Kedua pipi Bella memerah. Dia memperhatikan body suit berenda yang ada ditangannya. "Hm.. Ibu... aku tidak membutuhkan ini." Kata Bella dengan gagap.
"Tidak sekarang, tapi kamu akan membutuhkannya suatu hari nanti." Elena mengedipkan matanya pada Bella dan memilih beberapa set pakaian terbuka seperti lingerie dan dress malam sebelum akhirnya memberikannya pada Bella. "Ibu sudah tua, tapi ibu masih harus menggunakan ini untuk merayu ayahmu dan setelah ibu menggodanya, dia akan memberikan apa pun yang ibu inginkan."
Bella tersenyum.
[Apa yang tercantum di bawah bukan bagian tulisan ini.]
(** * bin2img_fp32: raw float32 tensor to 8-bit RGB image

    A shallow embedding of [apss24/project/tools/bin2img_fp32.py].

    The script reads a binary file, keeps its first [3 * 128 * 128 * 4]
    bytes, reads them as float32 samples, reshapes them to a planar
    [(3, 128, 128)] tensor, min-max normalises the tensor to [[0, 255]],
    casts it to uint8, transposes it to [(128, 128, 3)] and saves it as an
    RGB image.

    - float32 arithmetic is IEEE-754 binary32, taken from the Standard
      Library's [SpecFloat] at precision 24 and maximal exponent 128;
    - a numpy array is a data buffer with a shape and strides, as numpy
      stores it: [reshape] and [transpose] only touch shape and strides;
    - the script itself is a computation over a [world] (files, standard
      output, trace of file operations) that may raise a Python exception;
    - what lies outside the script is a parameter of a run: what the
      machine makes of a float that does not fit a byte, what PIL does
      with an output path and an image, which paths can be opened for
      writing and which paths lead to one file. *)

From Stdlib Require Import ZArith List Bool String Lia.
From Stdlib Require Import Strings.Byte.
From Stdlib Require Import Floats.SpecFloat.
Import ListNotations.

Local Open Scope nat_scope.

(** ** Python exceptions and the script's monad *)

Inductive exn : Type :=
| SystemExit (code : Z)
| FileNotFoundError (path : string)
| ValueError (msg : string)
| KeyError (key : string)
| OSError (msg : string).   (* PermissionError, IsADirectoryError and other OSErrors *)

(** A pure computation that may raise. *)
Definition result (A : Type) : Type := (exn + A)%type.

Definition rbind {A B : Type} (c : result A) (k : A -> result B) : result B :=
  match c with
  | inl e => inl e
  | inr a => k a
  end.

Declare Scope result_scope.
Delimit Scope result_scope with result.
Notation "x <- c ;; k" := (rbind c (fun x => k))
  (at level 61, c at next level, right associativity) : result_scope.

(** The files the script opens, or tries to open, for reading or writing,
    in the order it does. *)
Inductive io_event : Type :=
| FileRead (path : string)
| FileWrite (path : string).

(** [files p] is what reading the path [p] yields: the bytes of the file
    there, [None] when there is no file.  A file with several paths is
    found under each of them. *)
Record world : Type := mkWorld {
  files : string -> option (list byte);
  stdout : list string;
  trace : list io_event
}.

(** A command of the script: it transforms the world and returns a value
    or raises; what was printed or written before an exception stays. *)
Definition io (A : Type) : Type := world -> world * result A.

Definition io_ret {A : Type} (a : A) : io A := fun w => (w, inr a).

Definition io_bind {A B : Type} (c : io A) (k : A -> io B) : io B :=
  fun w =>
    match c w with
    | (w', inl e) => (w', inl e)
    | (w', inr a) => k a w'
    end.

Definition io_raise {A : Type} (e : exn) : io A := fun w => (w, inl e).

Definition io_lift {A : Type} (r : result A) : io A := fun w => (w, r).

Declare Scope io_scope.
Delimit Scope io_scope with io.
Notation "x <- c ;; k" := (io_bind c (fun x => k))
  (at level 61, c at next level, right associativity) : io_scope.
Notation "c ;; k" := (io_bind c (fun _ => k))
  (at level 61, right associativity) : io_scope.

(** [print(s)] *)
Definition print (s : string) : io unit :=
  fun w => (mkWorld (files w) (stdout w ++ [s]) (trace w), inr tt).

(** [sys.exit(code)] *)
Definition sys_exit {A : Type} (code : Z) : io A := io_raise (SystemExit code).

(** [with open(path, "rb") as f: f.read()] *)
Definition read_binary (path : string) : io (list byte) :=
  fun w =>
    let w' := mkWorld (files w) (stdout w) (trace w ++ [FileRead path]) in
    match files w path with
    | Some contents => (w', inr contents)
    | None => (w', inl (FileNotFoundError path))
    end.

(** Why the operating system refuses to open a path for writing. *)
Inductive open_failure : Type :=
| NoSuchDirectory                (* a directory of the path is missing *)
| NotWritable (reason : string). (* no permission, a directory at the path, ... *)

Definition open_exn (f : open_failure) (path : string) : exn :=
  match f with
  | NoSuchDirectory => FileNotFoundError path
  | NotWritable reason => OSError reason
  end.

(** What the operating system makes of a path is not in the script: the
    directories, permissions and links of the machine are parameters of a
    run. *)
Section FileSystem.

(** [writable path] is [None] when [open(path, "w+b")] succeeds. *)
Variable writable : string -> option open_failure.

(** [same_file p q]: [p] and [q] are two paths to one file, as [x.png] and
    [./x.png] are, or a link and its target. *)
Variable same_file : string -> string -> bool.

(** [p] leads to the file at [q]. *)
Definition aliases (p q : string) : bool := String.eqb p q || same_file p q.

(** The files once the file at [path] holds [contents] ([None]: it is
    gone): every path to that file sees it. *)
Definition store (path : string) (contents : option (list byte))
    (fs : string -> option (list byte)) : string -> option (list byte) :=
  fun p => if aliases p path then contents else fs p.

(** [open(path, "w+b")]: raises when the system refuses; otherwise the file
    is created, or emptied when it exists.  Returns what the file held
    ([None]: it did not exist). *)
Definition open_write (path : string) : io (option (list byte)) :=
  fun w =>
    match writable path with
    | Some f =>
        (mkWorld (files w) (stdout w) (trace w ++ [FileWrite path]),
         inl (open_exn f path))
    | None =>
        (mkWorld (store path (Some []) (files w)) (stdout w)
                 (trace w ++ [FileWrite path]),
         inr (files w path))
    end.

(** What the opened file holds when it is closed. *)
Definition put_file (path : string) (contents : option (list byte)) : io unit :=
  fun w => (mkWorld (store path contents (files w)) (stdout w) (trace w), inr tt).

End FileSystem.

(** The process exit status of a finished run: 0 on normal termination,
    the code of [sys.exit], 1 for any other uncaught exception. *)
Definition exit_status {A : Type} (r : result A) : Z :=
  match r with
  | inr _ => 0%Z
  | inl (SystemExit code) => code
  | inl _ => 1%Z
  end.

(** ** float32 *)

Abbreviation float32 := spec_float.

Module F32.

Definition prec : Z := 24.
Definition emax : Z := 128.

Definition sub : float32 -> float32 -> float32 := SFsub prec emax.
Definition div : float32 -> float32 -> float32 := SFdiv prec emax.
Definition mul : float32 -> float32 -> float32 := SFmul prec emax.
Definition leb : float32 -> float32 -> bool := SFleb.
Definition eqb : float32 -> float32 -> bool := SFeqb.

Definition is_nan (x : float32) : bool :=
  match x with
  | S754_nan => true
  | _ => false
  end.

(** Neither NaN nor an infinity. *)
Definition is_finite (x : float32) : bool :=
  match x with
  | S754_zero _ | S754_finite _ _ _ => true
  | _ => false
  end.

Definition is_zero (x : float32) : bool :=
  match x with
  | S754_zero _ => true
  | _ => false
  end.

(** A finite number other than zero. *)
Definition is_finite_nonzero (x : float32) : bool :=
  match x with
  | S754_finite _ _ _ => true
  | _ => false
  end.

(** The float32 with a given 32-bit pattern: sign bit 31, biased
    exponent in bits 30..23, fraction in bits 22..0. *)
Definition of_bits (w : Z) : float32 :=
  let s := Z.testbit w 31 in
  let e := Z.land (Z.shiftr w 23) 255 in
  let m := Z.land w (Z.ones 23) in
  if (e =? 0)%Z then
    match m with
    | Zpos p => S754_finite s p (-149)
    | _ => S754_zero s
    end
  else if (e =? 255)%Z then
    (if (m =? 0)%Z then S754_infinity s else S754_nan)
  else S754_finite s (Z.to_pos (m + 2 ^ 23)) (e - 150).

(** The float32 of an integer (exact for the constants used here). *)
Definition of_Z (z : Z) : float32 := binary_normalize prec emax z 0 false.

(** The integer part of a number, rounded toward zero; an infinity or a
    NaN has none. *)
Definition trunc (x : float32) : option Z :=
  match x with
  | S754_zero _ => Some 0%Z
  | S754_finite s m e => Some (cond_Zopp s (Z.shiftl (Zpos m) e))
  | S754_infinity _ | S754_nan => None
  end.

End F32.

(** ** Reference rounding

    A reading of [SpecFloat]'s rounding in integer arithmetic, used to
    reason about the order of results.  A nonnegative value is a fraction
    [N / D] in units of [2 ^ -149], the spacing of the smallest float32
    numbers. *)

Section ReferenceRounding.

Local Open Scope Z_scope.

(** Where a remainder [r] of a division by [B] lies relative to [B / 2]. *)
Definition loc_of_rem (r B : Z) : location :=
  if r =? 0 then loc_Exact else loc_Inexact (Z.compare (2 * r) B).

(** The truncation of [A / B] with the location of what was dropped. *)
Definition rec_of (A B : Z) : shr_record :=
  shr_record_of_loc (A / B) (loc_of_rem (A mod B) B).

(** The last step of [binary_round_aux]: renormalise a rounded mantissa
    and detect overflow. *)
Definition finish (s : bool) (m e : Z) : float32 :=
  let '(mrs, e') := shr_fexp 24 128 m e loc_Exact in
  match shr_m mrs with
  | Z0 => S754_zero s
  | Zpos p => if e' <=? 128 - 24 then S754_finite s p e' else S754_infinity s
  | Zneg _ => S754_nan
  end.

(** Bits of [N / D] beyond the 24 a mantissa holds. *)
Definition rnd_shift (N D : Z) : Z := Z.max (Zdigits2 (N / D) - 24) 0.

(** [N / D * 2 ^ -149] rounded to nearest, ties to even. *)
Definition round_frac (s : bool) (N D : Z) : float32 :=
  let k := rnd_shift N D in
  let B := D * 2 ^ k in
  finish s (round_nearest_even (N / B) (loc_of_rem (N mod B) B)) (k - 149).

(** The float32 of a mantissa and exponent: zero, a number or an infinity. *)
Definition pack (s : bool) (m c : Z) : float32 :=
  if m =? 0 then S754_zero s
  else if c <=? 104 then S754_finite s (Z.to_pos m) c
  else S754_infinity s.

(** Mantissa and exponent as float32 stores them: at most 24 bits, and
    exactly 24 above the smallest exponent. *)
Definition canon_pair (m c : Z) : Prop :=
  0 <= m < 2 ^ 24 /\ -149 <= c /\ (c = -149 \/ 2 ^ 23 <= m).

(** Mantissa and exponent of [round_frac]. *)
Definition rpair (N D : Z) : Z * Z :=
  let k := rnd_shift N D in
  let B := D * 2 ^ k in
  let m := round_nearest_even (N / B) (loc_of_rem (N mod B) B) in
  if m =? 2 ^ 24 then (2 ^ 23, k - 149 + 1) else (m, k - 149).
Itu adalah informasi yang tidak perlu ia ketahui.
"Hm... itu bagus." Jawab Bella dengan malu-malu. "Tapi tidak ada yang terjadi diantara aku dan Kenan—"
"Belum." Kata Elena. "Ibu cukup yakin anak ibu akan bisa memenangkan hatimu dan kemudian kalian akan bersama."
Bella terdiam, dia tidak ingin berdebat. Sepertinya Elena sedang dalam suasana hati yang baik, jadi Bella tidak ingin merusaknya. Sambil menghela napasnya. Bella ikut bersenang-senang ketika mereka memilih pakaian seksi di toko tersebut.
Saat mereka meninggalkan toko, kedua pipi Bella memerah. Elena menoleh ke toko sebrang yang menjual gaun dan tas cantik. Matanya berbinar, dia meraih tangan Bella dan mengajaknya pergi ke toko tersebut.
"Wow, barang-barang bagus. Sepertinya ibu harus membeli gaun ini di hari pernikahan putra ibu." Kata Elena sembari memilih gaun berwarna biru kehijauan yang elegan.
Bella menggigit bibir bawahnya, jantung nya berdegup kencang. Ada sesuatu masa ketika dirinya bermimpi menjadi pengantin Kenan. Bella dulu mengira mereka memiliki cinta dongeng yang akan bertahan selamanya.
Tetapi ternyata dirinya salah. Mereke putus dan berpisah.
Tidak semua mimpi bisa menjadi kenyataan.
Tatapan lembut Elena memperhatikan raut wajah Bella. Dia meletakkan gaun itu kembali ke rak dan berjalan menghampiri Bella. "Katakan pada ibu, Bella. Apakah kamu masih mencintai Kenan?."
Jantung Bella berdegup kencang. Dia memperhatikan kedua mata Elena, emosi yang kompleks berputar-putar didalam dirinya. Bibir terbuka dan jawaban sudah ada di ujung lidahnya. Namun, suara yang menjengkelkan tiba-tiba terdengar, menganggu pembicaraan mereka.
"Bibi Elena? Aku tidak tahu kalau bibi sedang berbelanja. Astaga! Kebetulan sekali." Sofia berjalan memasuki toko dan berjalan mendekati Bella dan Elena. Sofia tersenyum manis dan bertanya. "Boleh aku bergabung?."